(** * MathInspector console: the interpreter of [mathinspector/console/interpreter.py]

    A shallow embedding of class [Interpreter]: the namespace callbacks
    ([setitem], [delitem], [synclocals]), the two execution entry points
    ([exec], [push]), the output router ([write]) and the traceback
    presenter ([showtraceback]).

    The interpreter object is a record; every method is a function in a
    small state-and-exception monad over that record.  Calls to the
    collaborators that live outside the file (the prompt, the code parser,
    the menu, the Tk text widget, the two registries of the application) are
    recorded, in order, in a ghost [trace]. *)

From Stdlib Require Import Ascii String ZArith Decimal DecimalString.
From stdpp Require Import gmap strings list fin_maps.

Local Open Scope string_scope.

(** ** Python strings *)

Module PyStr.

Definition chr_bell : ascii := "007"%char.
Definition chr_tab : ascii := "009"%char.
Definition chr_nl : ascii := "010"%char.
Definition chr_cr : ascii := "013"%char.

Definition bell : string := String chr_bell "".
Definition tab : string := String chr_tab "".
Definition nl : string := String chr_nl "".
Definition cr : string := String chr_cr "".
Definition dquote : string := String "034"%char "".

(** [s[:n]] *)
Fixpoint slice_to (n : nat) (s : string) : string :=
  match n, s with
  | S n', String a s' => String a (slice_to n' s')
  | _, _ => ""
  end.

(** [s[n:]] *)
Fixpoint slice_from (n : nat) (s : string) : string :=
  match n, s with
  | S n', String _ s' => slice_from n' s'
  | _, _ => s
  end.

(** [c in s] for a one-character [c] *)
Fixpoint contains (c : ascii) (s : string) : bool :=
  match s with
  | "" => false
  | String a s' => Ascii.eqb a c || contains c s'
  end.

(** [s.rsplit(c, 1)[1]], evaluated by the source only when [c in s];
    on a string without [c] (where Python raises IndexError) the model
    returns the string itself. *)
Fixpoint rsplit1_last (c : ascii) (s : string) : string :=
  match s with
  | "" => ""
  | String a s' =>
      if contains c s' then rsplit1_last c s'
      else if Ascii.eqb a c then s' else String a s'
  end.

(** [str.isspace]: a character stands for its code point, below 256; the
    white space there is 9 to 13, 28 to 32, 133 and 160. *)
Definition is_space (a : ascii) : bool :=
  let n := nat_of_ascii a in
  (Nat.leb 9 n && Nat.leb n 13) || (Nat.leb 28 n && Nat.leb n 32)
  || Nat.eqb n 133 || Nat.eqb n 160.

(** [s.strip() == ""] *)
Fixpoint is_blank (s : string) : bool :=
  match s with
  | "" => true
  | String a s' => is_space a && is_blank s'
  end.

(** [s.rstrip()] *)
Fixpoint rstrip (s : string) : string :=
  match s with
  | "" => ""
  | String a s' =>
      match rstrip s' with
      | "" => if is_space a then "" else String a ""
      | r => String a r
      end
  end.

(** [list(s)]: the one-character strings of [s], which is what iterating
    over a string yields. *)
Fixpoint chars (s : string) : list string :=
  match s with
  | "" => []
  | String a s' => String a "" :: chars s'
  end.

(** ["".join(l)] *)
Fixpoint join (l : list string) : string :=
  match l with
  | [] => ""
  | x :: l' => x +:+ join l'
  end.

Definition is_letter (a : ascii) : bool :=
  let n := nat_of_ascii a in
  (Nat.leb 65 n && Nat.leb n 90) || (Nat.leb 97 n && Nat.leb n 122).

(** [re.match(RE_TRACEBACK, s)], RE_TRACEBACK =
    [^()(Traceback \(most recent call last\))] *)
Definition re_traceback (s : string) : bool :=
  String.prefix "Traceback (most recent call last)" s.

(** [re.match(RE_EXCEPTION, s)], RE_EXCEPTION = [^()([A-Za-z]*Error:)]:
    some run of letters at the start of [s] is followed by [Error:]. *)
Fixpoint re_exception (s : string) : bool :=
  String.prefix "Error:" s ||
  match s with
  | "" => false
  | String a s' => is_letter a && re_exception s'
  end.

(** Offset of the start of the last line of [s]: the Tk index
    ["end-1l linestart"] of a text widget holding [s]. *)
Fixpoint last_line_start (s : string) : nat :=
  match s with
  | "" => 0
  | String a s' =>
      if contains chr_nl s then S (last_line_start s') else 0
  end.

(** Decimal rendering of a line number, [str(n)]. *)
Definition of_nat (n : nat) : string := NilZero.string_of_uint (Nat.to_uint n).
(** The binding of a name is kept by a computation that does not assign it. *)
Definition keeps_var (x : string) (A : Type) (m : M A) : Prop :=
  ∀ s, ns (m s).1 !! x = ns s !! x.

(** The graph objects on the heap are what they were. *)
Definition keeps_graphs (A : Type) (m : M A) : Prop :=
  ∀ s l g, heap s !! l = Some (OGraph g) → heap (m s).1 !! l = Some (OGraph g).

(** The graph objects on the heap are what they were, up to one node
    attribute. *)
Definition graphs_same_but (name : string) (A : Type) (m : M A) : Prop :=
  ∀ s l g, heap s !! l = Some (OGraph g) →
    ∃ g', heap (m s).1 !! l = Some (OGraph g') ∧ same_but name g g'.

(** No call in the trace has failed. *)
Definition clean (tr : list event) : Prop := Forall (λ ev, ev.2 = None) tr.

(** The last call in the trace failed with [e], and no call before it. *)
Definition failed_last (e : exn) (tr : list event) : Prop :=
  ∃ tr0 c, tr = tr0 ++ [(c, Some e)] ∧ clean tr0.

(** What a computation adds to the trace: when it returns, no call has
    failed; when it raises [e], either no call has failed (Python itself
    raised), or the last call failed with [e] itself. *)
Definition propagates (A : Type) (m : M A) : Prop :=
  ∀ s, ∃ tr, trace (m s).1 = trace s ++ tr ∧
    match (m s).2 with
    | Ok _ => clean tr
    | Raise e => clean tr ∨ failed_last e tr
    end.

(** *** Exports *)

Inductive file_format :=
| GeoPackage
| Shapefile
| Image (ext : string).

(** The text after the last dot of the last component of a path. *)
Fixpoint suffix_go (p : string) (acc : option string) : option string :=
  match p with
  | EmptyString => acc
  | String c p =>
      if bool_decide (c = "."%char) then suffix_go p (Some "")
      else if bool_decide (c = "/"%char) then suffix_go p None
      else suffix_go p ((λ a, a +:+ String c "") <$> acc)
  end.

Definition suffix (p : string) : string := default "" (suffix_go p None).

Definition is_relative (p : string) : bool :=
  match p with
  | String c _ => negb (bool_decide (c = "/"%char))
  | EmptyString => true
  end.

▶ _Exercise prompt_
Each line in the entries above, starting at the line with "Definition keeps_var (x" and ending at the line with "Definition graphs_same_but (name", is to be printed exactly, and only those lines.

▶ _Expected output_
Definition keeps_var (x : string) (A : Type) (m : M A) : Prop :=
  ∀ s, ns (m s).1 !! x = ns s !! x.

(** The graph objects on the heap are what they were. *)
Definition keeps_graphs (A : Type) (m : M A) : Prop :=
  ∀ s l g, heap s !! l = Some (OGraph g) → heap (m s).1 !! l = Some (OGraph g).

(** The graph objects on the heap are what they were, up to one node
    attribute. *)
Definition graphs_same_but (name : string) (A : Type) (m : M A) : Prop :=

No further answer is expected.